Historically, gold’s relationship with inflation is non-linear. Gold does not display a strong correlation with inflation while the latter is moderate but becomes strongly correlated when inflation gets above a certain threshold. Gold also tends to go up moderately in deflationary environments.

In fact, we find that what matters most is the deviation of inflation from its trend, rather than its absolute level (see Exhibit 11 and Exhibit 12).

This is understandable – investor expectations of future inflation changes through time. For example, while a 5% inflation rate in the early 1980’s may have been perceived as relatively low, today it would represent a large upward surprise to the market. The relationship between gold and inflation gets stronger when we adjust inflation for its trend. The relationship holds in the post-Volcker period that excludes the extremely high inflation of the 1970’s.

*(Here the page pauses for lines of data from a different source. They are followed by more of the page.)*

Lemma decimalPattern_iff (t : bytes) :
  decimalPattern t = true <-> exists i f, decimal_text t i f.
Proof.
  unfold decimalPattern, decimal_text. split.
  - destruct (match_integer t) as [r|] eqn:E; [|done].
    apply match_integer_sound in E as (i & -> & Hi). destruct r as [|c f].
    + intros _. exists i, []. cbn. repeat split; [apply Hi..|lia].
    + intros H. bool_to_prop. exists i, f. rewrite <- Nat.leb_le.
      repeat split; [apply Hi..|done|done|].
      f_equal. destruct f; [done|]. f_equal. apply code_inj. by rewrite code_byte_at.
  - intros (i & f & Hi & Hf & Hl & ->).
    rewrite match_integer_complete; [|done|destruct f; done].
    destruct f as [|c f]; [done|]. rewrite code_byte_at by lia. rewrite Hf.
    rewrite (proj2 (Nat.leb_le _ _)) by (cbn; lia).
    by rewrite (proj2 (Nat.leb_le _ _)) by done.
Qed.

(** A digit text is worth zero exactly when all its digits are [0]. *)
Lemma value_of_zero (l : bytes) :
  forallb is_digit l = true ->
  value_of l = 0 <-> forallb (fun c => code c =? 48) l = true.
Proof.
  induction l as [|c l IH]; cbn [forallb]; [done|]. intros [Hc Hl]%andb_prop.
  rewrite value_of_cons. pose proof (digit_val_range _ Hc). pose proof (value_of_bounds _ Hl).
  rewrite andb_true_iff, <- (IH Hl), Z.eqb_eq. unfold digit_val in *.
  pose proof (pow10_pos (length l)). unfold pow10 in *. split; [nia|].
  intros [-> ->]. lia.
Qed.

Lemma trim_all_zero (i f t : bytes) :
  decimal_text t i f ->
  forallb (fun c => (code c =? 48) || (code c =? 46)) t = false <-> 0 < mantissa i f.
Proof.
  intros ((Hi & _) & Hf & _ & ->).
  assert (Hd : forallb is_digit (i ++ f) = true) by (by rewrite forallb_app, Hi, Hf).
  pose proof (value_of_bounds _ Hd). fold (mantissa i f) in *.
  assert (Heq : forall l, forallb is_digit l = true ->
    forallb (fun c => (code c =? 48) || (code c =? 46)) l = forallb (fun c => code c =? 48) l).
  { intros l. rewrite forallb_forall. intros Hl. induction l as [|c l IH]; [done|]. cbn.
    rewrite IH by (intros; apply Hl; by right). f_equal.
    specialize (Hl c (or_introl eq_refl)). unfold is_digit in Hl. bool_to_prop.
    rewrite (proj2 (Z.eqb_neq (code c) 46)) by lia. apply orb_false_r. }
  assert (Hz := value_of_zero _ Hd). fold (mantissa i f) in Hz.
  transitivity (forallb (fun c => code c =? 48) (i ++ f) = false).
  - rewrite !forallb_app, (Heq i Hi).
    enough (forallb (fun c => (code c =? 48) || (code c =? 46))
      match f with [] => [] | _ => byte_at 46 :: f end
      = forallb (fun c => code c =? 48) f) as -> by done.
    destruct f as [|c f]; [done|]. rewrite <- (Heq _ Hf). done.
  - rewrite <- not_true_iff_false, <- Hz. lia.
Qed.

Lemma ValidDisplayAmount_iff (v : string) :
  ValidDisplayAmount v = true <->
  exists i f, decimal_text (s2b (TrimSpace v)) i f /\ 0 < mantissa i f.
Proof.
  unfold ValidDisplayAmount. rewrite andb_true_iff, negb_true_iff, decimalPattern_iff.
  split.
  - intros [(i & f & H) Hz]. exists i, f. split; [done|]. by apply (trim_all_zero i f) in Hz.
  - intros (i & f & H & Hp). split; [by exists i, f|]. by apply (trim_all_zero i f).
Qed.

Lemma decimal_text_split (t i f : bytes) :
  decimal_text t i f ->
  split_once 46 t = (i, match f with [] => None | _ => Some f end) /\ i <> [].
Proof.
  intros ((Hi & Hn) & Hf & _ & ->). split.
  - destruct f as [|c f].
    + rewrite app_nil_r. by apply split_once_none, digits_no_dot.
    + apply split_once_some; [by apply digits_no_dot|]. by rewrite code_byte_at.
  - destruct Hn as [->|(c & r & -> & _)]; done.
Qed.

Lemma decimal_text_inj (t i f i' f' : bytes) :
  decimal_text t i f -> decimal_text t i' f' -> i = i' /\ f = f'.
Proof.
  intros [H _]%decimal_text_split [H' _]%decimal_text_split. rewrite H in H'.
  destruct f, f'; by simplify_eq.
Qed.

(** The tail of [ParseDisplayAmount]: pad, drop leading zeros, read. *)
Lemma parse_padded (ds : bytes) (n : nat) (m : Z) :
  forallb is_digit ds = true ->
  match trim_left 48 (ds ++ replicate n (byte_at 48)) with
  | [] => Err ErrInvalidDisplayAmount
  | _ =>
      match parse_int (trim_left 48 (ds ++ replicate n (byte_at 48))) with
      | Some minor => if minor <=? 0 then Err ErrInvalidDisplayAmount else Ok minor
      | None => Err ErrInvalidDisplayAmount
      end
  end = Ok m <-> m = value_of ds * pow10 n /\ 0 < m <= int64_max.
Proof.
  intros Hd. set (l := ds ++ _).
  assert (Hl : forallb is_digit l = true)
    by (unfold l; rewrite forallb_app, Hd; apply zeros_digits).
  assert (Hv : value_of l = value_of ds * pow10 n).
  { unfold l. rewrite value_of_app. fold (digit_char 0).
    change (byte_at 48) with (digit_char 0). rewrite value_of_zeros, length_replicate.
    unfold pow10. lia. }
  destruct (trim_left_zeros l Hl) as (Htv & Htd & Htn). rewrite <- Hv, <- Htv.
  destruct (trim_left 48 l) as [|c r] eqn:E.
  - split; [done|]. intros [-> Hm]. rewrite Htv, Htn in Hm by done. lia.
  - rewrite parse_int_digits by done. destruct (value_of (c :: r) <=? int64_max) eqn:Hle; bool_to_prop.
    + destruct (value_of (c :: r) <=? 0) eqn:H0; bool_to_prop; split.
      * done.
      * intros [-> ?]. lia.
      * intros [= <-]. lia.
      * by intros [-> ?].
    + split; [done|]. intros [-> ?]. lia.
Qed.

Lemma ParseDisplayAmount_trimmed (v : string) (d m : Z) :
  ParseDisplayAmount v d = Ok m <->
  0 <= d <= 18 /\ exists i f, decimal_text (s2b (TrimSpace v)) i f /\
    Z.of_nat (length f) <= d /\
    m = mantissa i f * pow10 (Z.to_nat d - length f) /\ 0 < m <= int64_max.
Proof.
  unfold ParseDisplayAmount. set (t := TrimSpace v).
  assert (Ht : TrimSpace t = t) by apply TrimSpace_idemp.
  destruct (decide (0 <= d <= 18)) as [Hr|Hr].
  2:{ split; [|by intros [? _]]. intros H. exfalso. apply Hr.
      destruct (_ || _ || _) eqn:E in H; [done|]. bool_to_prop. lia. }
  rewrite (proj2 (Z.ltb_ge d 0)), (proj2 (Z.ltb_ge 18 d)), !orb_false_r by lia.
  destruct (ValidDisplayAmount t) eqn:Hvalid; cbn [negb].
  2:{ split; [done|]. intros (_ & i & f & Hdt & _ & -> & Hm). exfalso.
      rewrite <- not_true_iff_false, ValidDisplayAmount_iff in Hvalid. apply Hvalid.
      rewrite Ht. exists i, f. split; [done|]. pose proof (pow10_pos (Z.to_nat d - length f)). nia. }
  apply ValidDisplayAmount_iff in Hvalid as (i & f & Hdt & Hpos). rewrite Ht in Hdt.
  destruct (decimal_text_split _ _ _ Hdt) as [-> Hne].
  replace (default [] match f with [] => None | _ => Some f end) with f by (by destruct f).
  pose proof Hdt as ((Hi & _) & Hf & _). destruct i as [|c i]; [done|].
  replace (decimalDigits (c :: i)) with true by (symmetry; exact Hi).
  replace (decimalDigitsOrEmpty f) with true by (by destruct f).
  cbn [negb orb]. rewrite app_assoc.
  transitivity (Z.of_nat (length f) <= d /\
    m = mantissa (c :: i) f * pow10 (Z.to_nat d - length f) /\ 0 < m <= int64_max).
  - destruct (d <? Z.of_nat (length f)) eqn:E; bool_to_prop.
    + split; [done|]. lia.
    + rewrite parse_padded by (by rewrite forallb_app, Hi, Hf). unfold mantissa.
      split; [intros H; split; [lia|exact H]|by intros [_ H]].
  - split.
    + intros H. split; [done|]. by exists (c :: i), f.
    + intros (_ & i' & f' & Hdt' & H). destruct (decimal_text_inj _ _ _ _ _ Hdt Hdt') as [-> ->].
      exact H.
Qed.

(** Formatting, as text: an optional sign, the integer part, exactly
    [decimals] fraction digits. *)
Lemma format_int_abs (n : Z) :
  in_int64 n ->
  exists l, format_int n = (if n <? 0 then [byte_at 45] else []) ++ l /\
    forallb is_digit l = true /\ value_of l = Z.abs n /\
    exists c r, l = c :: r /\ (0 < Z.abs n -> 0 < digit_val c) /\ (n = 0 -> r = []).
Proof.
  unfold in_int64, int64_min, int64_max. intros Hn.
  destruct (format_nat_spec 20 (Z.abs n)) as (Hd & Hv & (c & r & Hl & Hc) & _); [lia|lia|].
  exists (format_nat 20 (Z.abs n)).
  split; [|split; [done|split; [done|]]].
  - unfold format_int. destruct (n <? 0) eqn:E; bool_to_prop; [|by rewrite Z.abs_eq by lia].
    by replace (Z.abs n) with (- n) by lia.
  - exists c, r. split; [done|split; [done|]]. intros ->. injection Hl as _ Hr. by rewrite <- Hr.
Qed.

Lemma plain_integer_pad (l : bytes) (d : nat) :
  forallb is_digit l = true ->
  (exists c r, l = c :: r /\ (0 < value_of l -> 0 < digit_val c) /\ (value_of l = 0 -> r = [])) ->
  let l' := if (length l <=? d)%nat
    then replicate (d - length l + 1) (byte_at 48) ++ l else l in
  let k := (length l' - d)%nat in
  plain_integer (take k l') /\ forallb is_digit (drop k l') = true /\
  length (drop k l') = d /\ mantissa (take k l') (drop k l') = value_of l.
Proof.
  intros Hd (c & r & Hl & Hc & Hz) l' k.
  assert (Hd' : forallb is_digit l' = true).
  { unfold l'. destruct (_ <=? _)%nat; [|done]. rewrite forallb_app, Hd.
    rewrite andb_true_r. apply zeros_digits. }
  assert (Hv : value_of l' = value_of l).
  { unfold l'. destruct (_ <=? _)%nat; [|done]. rewrite value_of_app.
    change (byte_at 48) with (digit_char 0). rewrite value_of_zeros. lia. }
  assert (Hlen : (d < length l')%nat).
  { unfold l'. destruct (length l <=? d)%nat eqn:E.
    - apply Nat.leb_le in E. rewrite length_app, length_replicate. lia.
    - apply Nat.leb_gt in E. lia. }
  rewrite <- (take_drop k l'), forallb_app in Hd'. apply andb_prop in Hd' as [Ht Hdr].
  split; [|split; [done|split]].
  - split; [done|]. destruct (length l <=? d)%nat eqn:E.
    + left. apply Nat.leb_le in E.
      unfold k, l'. rewrite length_app, length_replicate.
      replace (d - length l + 1 + length l - d)%nat with 1%nat by lia.
      replace (d - length l + 1)%nat with (S (d - length l)) by lia. done.
    + assert (Hl' : l' = l) by reflexivity.
      assert (Hk : (0 < k)%nat) by (unfold k; lia). clearbody k l'. subst l' l.
      destruct k as [|k']; [lia|].
      destruct (decide (value_of (c :: r) = 0)) as [H0|H0].
      * specialize (Hz H0). subst r.
        left. cbn in Hd. rewrite andb_true_r in Hd. cbn. destruct k'; cbn; f_equal.
        all: apply code_inj; rewrite code_byte_at by lia.
        all: unfold value_of in H0; cbn in H0; unfold digit_val in H0; lia.
      * right. exists c, (take k' r). split; [done|]. pose proof (value_of_bounds _ Hd).
        assert (Hp : 0 < digit_val c) by (apply Hc; lia). unfold digit_val in Hp. lia.
  - rewrite length_drop. lia.
  - unfold mantissa. by rewrite take_drop.
Qed.

Lemma FormatDisplayAmount_text (minor decimals : Z) :
  in_int64 minor -> 0 <= decimals <= 18 ->
  exists i f,
    FormatDisplayAmount minor decimals =
      Ok (b2s ((if minor <? 0 then [byte_at 45] else [])
               ++ i ++ match f with [] => [] | _ => byte_at 46 :: f end)) /\
    plain_integer i /\ forallb is_digit f = true /\
    Z.of_nat (length f) = decimals /\ mantissa i f = Z.abs minor.
Proof.
  intros Hm Hd. destruct (format_int_abs minor Hm) as (l & Hf & Hdg & Hv & Hne).
  unfold FormatDisplayAmount, FormatInt. rewrite s2b_b2s, Hf.
  rewrite (proj2 (Z.ltb_ge decimals 0)), (proj2 (Z.ltb_ge 18 decimals)) by lia. cbn [orb].
  set (sgn := if minor <? 0 then [byte_at 45] else []).
  assert (Hs : (match sgn ++ l with
      | c :: r => if code c =? 45 then ([byte_at 45], r) else ([], sgn ++ l)
      | [] => ([], sgn ++ l) end) = (sgn, l)).
  { unfold sgn. destruct (minor <? 0); cbn [app]; [done|].
    destruct Hne as (c & r & -> & _). cbn in Hdg. apply andb_prop in Hdg as [Hc _].
    unfold is_digit in Hc. bool_to_prop. by rewrite (proj2 (Z.eqb_neq _ _)) by lia. }
  rewrite Hs. assert (Hne' : exists c r, l = c :: r /\
    (0 < value_of l -> 0 < digit_val c) /\ (value_of l = 0 -> r = [])).
  { destruct Hne as (c & r & Hl & Hc & Hr). exists c, r. rewrite Hv.
    split; [done|split; [done|]]. intros. apply Hr. lia. }
  pose proof (plain_integer_pad l (Z.to_nat decimals) Hdg Hne') as Hp. cbv zeta in Hp.
  destruct (decimals =? 0) eqn:E; bool_to_prop.
  - subst decimals. exists l, []. rewrite app_nil_r. split; [done|].
    replace (length l <=? Z.to_nat 0)%nat with false in Hp
      by (symmetry; apply Nat.leb_gt; destruct Hne as (c & r & -> & _); cbn; lia).
    rewrite Nat.sub_0_r, take_ge in Hp by lia.
    split; [apply Hp|]. unfold mantissa. rewrite app_nil_r. done.
  - destruct Hp as (Hi & Hfr & Hlen & Hma). eexists _, _. split; [|split; [exact Hi|split;
      [exact Hfr|split; [rewrite Hlen; lia|by rewrite Hma, Hv]]]].
    do 2 f_equal. destruct (drop _ _) eqn:Edrop; [cbn in Hlen; lia|done].
Qed.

Using this relationship between gold and inflation deviations from trend we find that to get to $3000/toz we would need to have inflation exceed its average over the past 10 years of 1.75% by about 3 standard deviations (approx 4.5%). Alternatively, gold could reach $3000/toz if the move in inflation is smaller but more persistent. For example, an inflation rate of 3.5% maintained for several years would achieve a similar target. Persistently high inflation rates would lead to concerns over the commitment of central banks to meet their inflation targets, amplifying fears of inflation further.

But, an increase in interest rates in excess of the level of inflation, akin to Volcker’s 1980 policy, would remove any tail risks of inflation, reducing gold’s appeal.

Specifically, we looked at gold and equity’s performance over previous inflationary environments. We divide the inflationary regimes by looking at deviation of YoY inflation rates vs. its 10 year rolling average.

We find that gold tends to outperform equities in high inflation regimes as well as in deflationary environments, whereas equities do better when inflation is moderate.

Massive deflation is ahead. Gold will not fully roar until that is reflected in the USD which is more recovery than ongoing risk scenario.